RECORDED DATA:

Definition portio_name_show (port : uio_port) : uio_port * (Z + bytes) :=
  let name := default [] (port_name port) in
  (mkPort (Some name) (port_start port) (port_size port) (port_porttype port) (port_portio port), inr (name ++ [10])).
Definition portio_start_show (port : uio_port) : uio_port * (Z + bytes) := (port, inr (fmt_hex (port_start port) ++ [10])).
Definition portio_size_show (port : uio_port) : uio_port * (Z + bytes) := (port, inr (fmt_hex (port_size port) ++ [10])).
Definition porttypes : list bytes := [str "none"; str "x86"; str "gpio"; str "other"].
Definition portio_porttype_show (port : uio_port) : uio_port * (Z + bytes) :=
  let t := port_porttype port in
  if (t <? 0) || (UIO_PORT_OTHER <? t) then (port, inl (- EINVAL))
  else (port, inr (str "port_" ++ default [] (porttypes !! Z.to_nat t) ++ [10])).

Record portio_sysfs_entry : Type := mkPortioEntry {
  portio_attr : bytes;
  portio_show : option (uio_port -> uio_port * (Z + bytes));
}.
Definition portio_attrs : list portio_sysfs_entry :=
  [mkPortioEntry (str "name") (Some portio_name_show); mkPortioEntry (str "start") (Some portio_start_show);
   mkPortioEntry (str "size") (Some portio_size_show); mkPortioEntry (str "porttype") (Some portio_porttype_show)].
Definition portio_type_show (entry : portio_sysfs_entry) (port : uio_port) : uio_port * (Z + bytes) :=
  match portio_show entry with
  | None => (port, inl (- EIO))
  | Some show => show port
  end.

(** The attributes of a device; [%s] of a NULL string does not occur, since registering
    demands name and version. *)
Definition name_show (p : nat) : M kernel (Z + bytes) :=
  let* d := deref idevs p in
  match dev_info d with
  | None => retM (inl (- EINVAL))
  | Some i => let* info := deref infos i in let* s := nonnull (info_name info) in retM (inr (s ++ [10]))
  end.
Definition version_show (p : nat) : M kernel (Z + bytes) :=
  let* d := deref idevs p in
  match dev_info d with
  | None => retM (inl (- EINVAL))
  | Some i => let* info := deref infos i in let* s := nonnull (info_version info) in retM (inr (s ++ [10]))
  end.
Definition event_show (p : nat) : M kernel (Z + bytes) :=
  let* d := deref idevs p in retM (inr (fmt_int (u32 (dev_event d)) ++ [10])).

--

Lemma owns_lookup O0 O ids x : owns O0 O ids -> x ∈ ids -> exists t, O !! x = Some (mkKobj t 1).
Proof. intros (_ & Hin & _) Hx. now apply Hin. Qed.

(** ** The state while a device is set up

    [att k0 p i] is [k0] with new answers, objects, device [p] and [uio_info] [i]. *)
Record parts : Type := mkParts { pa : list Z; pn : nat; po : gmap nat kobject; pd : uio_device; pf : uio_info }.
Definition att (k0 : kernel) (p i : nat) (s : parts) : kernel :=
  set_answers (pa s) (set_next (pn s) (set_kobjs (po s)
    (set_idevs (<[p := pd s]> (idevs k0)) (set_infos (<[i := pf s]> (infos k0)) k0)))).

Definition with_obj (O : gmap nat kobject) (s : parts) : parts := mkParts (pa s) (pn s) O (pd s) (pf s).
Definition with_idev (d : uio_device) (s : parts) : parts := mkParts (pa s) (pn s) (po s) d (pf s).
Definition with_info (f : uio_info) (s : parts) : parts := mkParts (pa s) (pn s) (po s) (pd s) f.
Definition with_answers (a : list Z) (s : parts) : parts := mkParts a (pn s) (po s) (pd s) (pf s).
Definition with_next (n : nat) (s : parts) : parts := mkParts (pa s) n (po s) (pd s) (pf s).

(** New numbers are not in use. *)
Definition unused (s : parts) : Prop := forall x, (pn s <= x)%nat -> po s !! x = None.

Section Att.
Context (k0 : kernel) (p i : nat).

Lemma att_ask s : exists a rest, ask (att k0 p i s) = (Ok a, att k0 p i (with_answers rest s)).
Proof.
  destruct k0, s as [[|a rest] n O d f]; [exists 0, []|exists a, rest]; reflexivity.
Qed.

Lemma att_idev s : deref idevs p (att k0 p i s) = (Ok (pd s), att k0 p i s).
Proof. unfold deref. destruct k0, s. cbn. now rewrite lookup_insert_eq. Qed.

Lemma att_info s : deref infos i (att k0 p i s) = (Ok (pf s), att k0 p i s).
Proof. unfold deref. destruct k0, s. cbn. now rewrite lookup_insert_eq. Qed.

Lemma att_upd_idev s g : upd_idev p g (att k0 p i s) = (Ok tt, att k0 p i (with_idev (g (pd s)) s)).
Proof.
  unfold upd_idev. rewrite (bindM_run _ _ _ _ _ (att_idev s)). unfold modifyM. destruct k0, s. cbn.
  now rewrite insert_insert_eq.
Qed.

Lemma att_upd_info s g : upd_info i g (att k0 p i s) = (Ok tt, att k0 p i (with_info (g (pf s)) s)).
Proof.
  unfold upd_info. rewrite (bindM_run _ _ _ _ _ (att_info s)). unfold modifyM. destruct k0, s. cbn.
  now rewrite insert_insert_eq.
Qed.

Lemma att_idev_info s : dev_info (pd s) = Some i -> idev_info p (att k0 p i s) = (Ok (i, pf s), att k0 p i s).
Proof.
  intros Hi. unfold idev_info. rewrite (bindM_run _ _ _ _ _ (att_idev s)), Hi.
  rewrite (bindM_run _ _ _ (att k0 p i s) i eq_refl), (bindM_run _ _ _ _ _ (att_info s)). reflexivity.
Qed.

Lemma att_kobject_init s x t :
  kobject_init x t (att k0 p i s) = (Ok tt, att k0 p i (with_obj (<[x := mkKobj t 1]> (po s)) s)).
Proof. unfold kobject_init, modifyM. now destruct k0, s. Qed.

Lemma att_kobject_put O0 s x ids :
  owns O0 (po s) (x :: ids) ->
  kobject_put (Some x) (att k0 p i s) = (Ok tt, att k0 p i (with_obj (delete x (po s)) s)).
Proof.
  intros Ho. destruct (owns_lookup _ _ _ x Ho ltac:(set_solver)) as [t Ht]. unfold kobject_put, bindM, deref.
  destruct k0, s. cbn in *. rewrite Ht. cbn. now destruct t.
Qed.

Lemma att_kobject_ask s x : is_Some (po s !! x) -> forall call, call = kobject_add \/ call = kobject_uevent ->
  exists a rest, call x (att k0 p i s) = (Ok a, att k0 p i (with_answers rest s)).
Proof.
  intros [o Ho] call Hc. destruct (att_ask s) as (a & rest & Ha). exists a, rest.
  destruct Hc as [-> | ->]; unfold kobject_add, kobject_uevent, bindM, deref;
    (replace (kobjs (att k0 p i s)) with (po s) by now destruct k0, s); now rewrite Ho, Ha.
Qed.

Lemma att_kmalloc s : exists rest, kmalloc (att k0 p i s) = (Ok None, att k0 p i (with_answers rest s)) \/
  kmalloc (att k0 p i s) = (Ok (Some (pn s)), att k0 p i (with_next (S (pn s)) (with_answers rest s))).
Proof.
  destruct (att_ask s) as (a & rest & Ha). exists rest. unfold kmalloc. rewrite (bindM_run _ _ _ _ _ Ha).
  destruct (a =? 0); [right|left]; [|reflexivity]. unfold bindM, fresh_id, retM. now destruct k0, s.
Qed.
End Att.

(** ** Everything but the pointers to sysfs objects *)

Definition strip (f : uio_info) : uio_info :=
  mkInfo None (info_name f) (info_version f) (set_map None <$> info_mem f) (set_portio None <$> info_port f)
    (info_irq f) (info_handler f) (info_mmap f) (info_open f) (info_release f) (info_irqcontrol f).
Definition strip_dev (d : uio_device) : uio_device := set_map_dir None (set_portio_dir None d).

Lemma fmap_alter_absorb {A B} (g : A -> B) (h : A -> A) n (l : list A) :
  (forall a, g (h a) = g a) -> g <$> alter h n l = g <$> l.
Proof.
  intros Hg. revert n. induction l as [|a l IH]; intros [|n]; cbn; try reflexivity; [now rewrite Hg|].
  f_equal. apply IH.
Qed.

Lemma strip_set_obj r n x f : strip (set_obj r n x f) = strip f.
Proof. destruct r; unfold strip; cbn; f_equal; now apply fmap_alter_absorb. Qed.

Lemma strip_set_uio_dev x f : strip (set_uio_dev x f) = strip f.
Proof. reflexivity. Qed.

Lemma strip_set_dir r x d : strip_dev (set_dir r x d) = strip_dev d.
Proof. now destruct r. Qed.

WHAT YOU NEED TO DO: What you give back should be only the lines of the records above, starting at the line with "Definition portio_name_show (port" and ending at the line with "let* d := deref idevs p in retM", restated word for word.

RESPONSE BOX:
Definition portio_name_show (port : uio_port) : uio_port * (Z + bytes) :=
  let name := default [] (port_name port) in
  (mkPort (Some name) (port_start port) (port_size port) (port_porttype port) (port_portio port), inr (name ++ [10])).
Definition portio_start_show (port : uio_port) : uio_port * (Z + bytes) := (port, inr (fmt_hex (port_start port) ++ [10])).
Definition portio_size_show (port : uio_port) : uio_port * (Z + bytes) := (port, inr (fmt_hex (port_size port) ++ [10])).
Definition porttypes : list bytes := [str "none"; str "x86"; str "gpio"; str "other"].
Definition portio_porttype_show (port : uio_port) : uio_port * (Z + bytes) :=
  let t := port_porttype port in
  if (t <? 0) || (UIO_PORT_OTHER <? t) then (port, inl (- EINVAL))
  else (port, inr (str "port_" ++ default [] (porttypes !! Z.to_nat t) ++ [10])).

Record portio_sysfs_entry : Type := mkPortioEntry {
  portio_attr : bytes;
  portio_show : option (uio_port -> uio_port * (Z + bytes));
}.
Definition portio_attrs : list portio_sysfs_entry :=
  [mkPortioEntry (str "name") (Some portio_name_show); mkPortioEntry (str "start") (Some portio_start_show);
   mkPortioEntry (str "size") (Some portio_size_show); mkPortioEntry (str "porttype") (Some portio_porttype_show)].
Definition portio_type_show (entry : portio_sysfs_entry) (port : uio_port) : uio_port * (Z + bytes) :=
  match portio_show entry with
  | None => (port, inl (- EIO))
  | Some show => show port
  end.

(** The attributes of a device; [%s] of a NULL string does not occur, since registering
    demands name and version. *)
Definition name_show (p : nat) : M kernel (Z + bytes) :=
  let* d := deref idevs p in
  match dev_info d with
  | None => retM (inl (- EINVAL))
  | Some i => let* info := deref infos i in let* s := nonnull (info_name info) in retM (inr (s ++ [10]))
  end.
Definition version_show (p : nat) : M kernel (Z + bytes) :=
  let* d := deref idevs p in
  match dev_info d with
  | None => retM (inl (- EINVAL))
  | Some i => let* info := deref infos i in let* s := nonnull (info_version info) in retM (inr (s ++ [10]))
  end.
Definition event_show (p : nat) : M kernel (Z + bytes) :=
  let* d := deref idevs p in retM (inr (fmt_int (u32 (dev_event d)) ++ [10])).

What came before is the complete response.